Sawada Sho tweeted a thoughtful question recently regarding the App Store in-app payment controversy. He pointed out that gaming and other platforms charge developers great deal of money for hardware and software access, nobody questions that. Apple offers a lot of access for a very low price, is it fair to demand free passage on the App Store because it is Apple? Sho san thinks the Apple transaction cut is a fair tradeoff. Some tech writers have occasionally asked the same basic question: what’s fair?

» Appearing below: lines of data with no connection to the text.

(** * NatureOS SDK: a shallow embedding of [natureos_sdk] and its properties

    The Python package has three modules: [natureos_sdk/client.py] (the
    asynchronous [NatureOSClient]), [natureos_sdk/exceptions.py] (the error
    taxonomy) and [natureos_sdk/__init__.py].  Client methods are embedded
    as computations in a state-and-exception monad over the client object
    and the part of the process it touches: environment variables, the log,
    the UTC clock, the transport handles and the requests sent. *)

From stdpp Require Import gmap strings list pretty.
From Stdlib Require Import ZArith Ascii.

Set Warnings "-register-all".
Open Scope Z_scope.
Open Scope string_scope.

(** ** Python values *)

(** The JSON-like values that travel through the client: query parameters,
    request bodies and parsed responses.  A [dict] is a finite map; a
    [float], on which the client never computes, is kept as its binary64 bit
    pattern. *)
Inductive pyval : Type :=
| VNone
| VBool (b : bool)
| VInt (n : Z)
| VFloat (bits : Z)
| VStr (s : string)
| VList (l : list pyval)
| VDict (d : gmap string pyval).

(** Python truthiness of the optional arguments the client tests with
    [if x:] and [x or y]. *)
Definition truthy_str (x : option string) : bool :=
  match x with
  | Some s => negb (String.eqb s "")
  | None => false
  end.

Definition truthy_dict (x : option (gmap string pyval)) : bool :=
  match x with
  | Some d => negb (bool_decide (d = ∅))
  | None => false
  end.

(** [a or b] on an optional string [a] and a string [b]. *)
Definition or_str (a : option string) (b : string) : string :=
  match a with
  | Some s => if truthy_str a then s else b
  | None => b
  end.

(** [str.rstrip('/')]: drop every trailing slash. *)
Fixpoint rstrip_slash (s : string) : string :=
  match s with
  | EmptyString => EmptyString
  | String c rest =>
      match rstrip_slash rest with
      | EmptyString => if Ascii.eqb c "/"%char then EmptyString else String c EmptyString
      | kept => String c kept
      end
  end.

(** ** Exceptions *)

(** The classes of [natureos_sdk/exceptions.py]: a base kind and four
    subclasses with an empty body. *)
Inductive natureos_kind : Type :=
| NatureOSError
| AuthenticationError
| NotFoundError
| RateLimitError
| ServerError.

(** The subclasses of [httpx.HTTPError]: [HTTPStatusError] is what
    [raise_for_status] raises, [RequestError] stands for the request-side
    family (ConnectError, ReadTimeout, ...) with its class name. *)
Inductive httpx_error : Type :=
| HTTPStatusError (status_code : Z) (url : string)
| RequestError (cls detail : string).

Inductive exn : Type :=
| HTTPError (e : httpx_error)
| BuiltinError (cls detail : string)
| SDKError (kind : natureos_kind) (message : string) (status_code : option Z).

(** [isinstance(e, httpx.HTTPError)], the test of every [except] clause of
    the client. *)
Definition is_HTTPError (e : exn) : bool :=
  match e with
  | HTTPError _ => true
  | _ => false
  end.

Definition is_SDKError (e : exn) : bool :=
  match e with
  | SDKError _ _ _ => true
  | _ => false
  end.

Inductive result (A : Type) : Type :=
| Return (a : A)
| Raise (e : exn).
Arguments Return {A} a.
Arguments Raise {A} e.

(** ** The client object and the process around it *)

Record NatureOSClient : Type := mkClient {
  config : gmap string pyval;
  api_url : string;
  api_key : string;
  tenant_id : string;
  timeout : Z;
  max_retries : Z;
  _http_client : option nat
}.

(** An [httpx.AsyncClient]: what it was built with, the environment it was
    built in ([trust_env] is left on, so the library takes its proxy and
    certificate settings from there), and whether [aclose] has run on it. *)
Record AsyncClient : Type := mkAsyncClient {
  base_url : string;
  headers : gmap string string;
  handle_timeout : Z;
  follow_redirects : bool;
  env_seen : gmap string string;
  is_closed : bool
}.

Inductive http_method : Type := GET | POST.

Record request : Type := mkRequest {
  method : http_method;
  path : string;
  params : gmap string pyval;
  json : option pyval
}.

(** A response: its status code and its body as parsed JSON ([None] when
    the body is not JSON, so that [response.json()] raises). *)
Record response : Type := mkResponse {
  status_code : Z;
  content : option pyval
}.

(** What the transport does with a request: a response of any status, a
    failure of the [httpx.RequestError] family, or an exception that is
    not an [httpx.HTTPError]. *)
Inductive net_outcome : Type :=
| Responded (r : response)
| RequestFailed (cls detail : string)
| Crashed (cls detail : string).

Inductive level : Type := INFO | ERROR.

EMV, MIFARE and FeliCa all have licensing and certification fees that all customers (developers) pay. Apple has gone to a lot of expense licensing those technologies in addition to licensing a GlobalPlatfrom Secure Element that they build into their own Apple Silicon. Those costs are recouped by Apple Pay transaction fees and fund future developments like digital keys with UWB, ID and other Wallet goodies we’ll get later on in the iOS 15 cycle. I’ve said it before and say it again: Apple took the time and expense to build a first class restaurant and outsiders are demanding the right to use Apple’s kitchen to cook their own food to serve their own customers in Apple’s restaurant.

I guess EU regulators want to give those away free to EU banking interests and let them have their way in the interest of ‘open standards’ that they define and end up protecting the home turf. That sounds like a good deal to me.